## [How to complete this task]
Exactly the lines from the beginning of the material to the line with "(why : string)" are to be repeated, both ends included.

## [Records for this task]
Record ConversationState := {
  chatHistory : list ChatMessage;
  pendingApprovals : list HumanApprovalRequest;
  createdAt : Instant;
  lastUpdated : Instant
}.

(** ** The conversation entity *)

Inductive Operation :=
| addMessage (r : Role) (c : string)
| addApprovalRequest (tool : string) (args : JsValue) (why : string)
| handleApproval (approvalId : string) (decision : Decision) (response : option string)
| getPendingApprovals
| getState
| getFullHistory
| otherOperation (operationName : string).

Inductive Result :=
| Success
| ApprovalAdded (approvalId : string)
| ApprovalHandled (approval : HumanApprovalRequest)
| Failure (error : string)
| Approvals (approvals : list HumanApprovalRequest)
| StateSummary (messageCount pendingApprovalCount : nat) (created updated : Instant)
               (recentMessages : list ChatMessage)
               (pendingList : list HumanApprovalRequest)
| FullHistory (history : list ChatMessage) (approvalHistory : list HumanApprovalRequest)
| WholeState (state : ConversationState).

Global Instance Status_eq_dec : EqDecision Status.
Proof. solve_decision. Defined.

Definition initialState (h : Host) : ConversationState * Host :=
  let (t1, h1) := Date_now h in
  let (t2, h2) := Date_now h1 in
  ({| chatHistory := []; pendingApprovals := []; createdAt := t1; lastUpdated := t2 |}, h2).

Definition loadState (stored : option ConversationState) (h : Host)
  : ConversationState * Host :=
  match stored with
  | Some state => (state, h)
  | None => initialState h
  end.

(** The three assignments of [handleApproval] to the request it found. *)
Definition resolve (approval : HumanApprovalRequest) (decision : Decision)
    (response : option string) (t : Instant) : HumanApprovalRequest :=
  {| id := id approval;
     toolName := toolName approval;
     toolArgs := toolArgs approval;
     reasoning := reasoning approval;
     requestTimestamp := requestTimestamp approval;
     status := status_of decision;
     humanResponse := response;
     humanResponseTimestamp := Some t |}.

Definition isPending (a : HumanApprovalRequest) : Prop := status a = pending.

(** The entity function that [createConversationEntity] registers; its
    requests are found by [id]. *)
Definition createConversationEntity (op : Operation)
    (stored : option ConversationState) (h : Host)
  : Result * option ConversationState * Host :=
  let (state, h0) := loadState stored h in
  match op with
  | addMessage r c =>
      let (t, h1) := Date_now h0 in
      let (u, h2) := Date_now h1 in
      (Success,
       Some {| chatHistory := chatHistory state
                 ++ [{| role := r; content := c; timestamp := t |}];
               pendingApprovals := pendingApprovals state;
               createdAt := createdAt state;
               lastUpdated := u |},
       h2)
  | addApprovalRequest tool args why =>
      let (guid, h1) := generateGuid h0 in
      let (t, h2) := Date_now h1 in
      let approvalRequest :=
        {| id := guid; toolName := tool; toolArgs := args; reasoning := why;
           requestTimestamp := t; status := pending;
           humanResponse := None; humanResponseTimestamp := None |} in
      let (u, h3) := Date_now h2 in
      (ApprovalAdded (id approvalRequest),
       Some {| chatHistory := chatHistory state;
               pendingApprovals := pendingApprovals state ++ [approvalRequest];
               createdAt := createdAt state;
               lastUpdated := u |},
       h3)
  | handleApproval approvalId decision response =>
      match list_find (fun a => id a = approvalId) (pendingApprovals state) with
      | Some (i, approval) =>
          let (t, h1) := Date_now h0 in
          let (u, h2) := Date_now h1 in
          let approval' := resolve approval decision response t in
          (ApprovalHandled approval',
           Some {| chatHistory := chatHistory state;
                   pendingApprovals := <[i := approval']> (pendingApprovals state);
                   createdAt := createdAt state;
                   lastUpdated := u |},
           h2)
      | None => (Failure "Approval request not found", stored, h0)
      end
  | getPendingApprovals =>
      (Approvals (filter isPending (pendingApprovals state)), stored, h0)
  | getState =>
      (StateSummary (length (chatHistory state))
         (length (filter isPending (pendingApprovals state)))
         (createdAt state) (lastUpdated state)
         (slice_last 5 (chatHistory state))
         (filter isPending (pendingApprovals state)),
       stored, h0)
  | getFullHistory =>
      (FullHistory (chatHistory state) (pendingApprovals state), stored, h0)
  | otherOperation _ => (WholeState state, stored, h0)
  end.

(** ** The world a turn runs in *)

(** A record of the in-memory map [pendingApprovals] of the agent. *)
Record StoredApproval := {
  sa_toolName : string;
  sa_toolArgs : JsValue;
  sa_reasoning : string;
  sa_sessionId : string;
  sa_timestamp : Instant;
  sa_status : Status;
  sa_feedback : option string;
  sa_decidedAt : option Instant;
  sa_executionResult : option string;
  sa_executedAt : option Instant;
  sa_executionError : option string
}.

## [Solution to this exercise]
Record ConversationState := {
  chatHistory : list ChatMessage;
  pendingApprovals : list HumanApprovalRequest;
  createdAt : Instant;
  lastUpdated : Instant
}.

(** ** The conversation entity *)

Inductive Operation :=
| addMessage (r : Role) (c : string)
| addApprovalRequest (tool : string) (args : JsValue) (why : string)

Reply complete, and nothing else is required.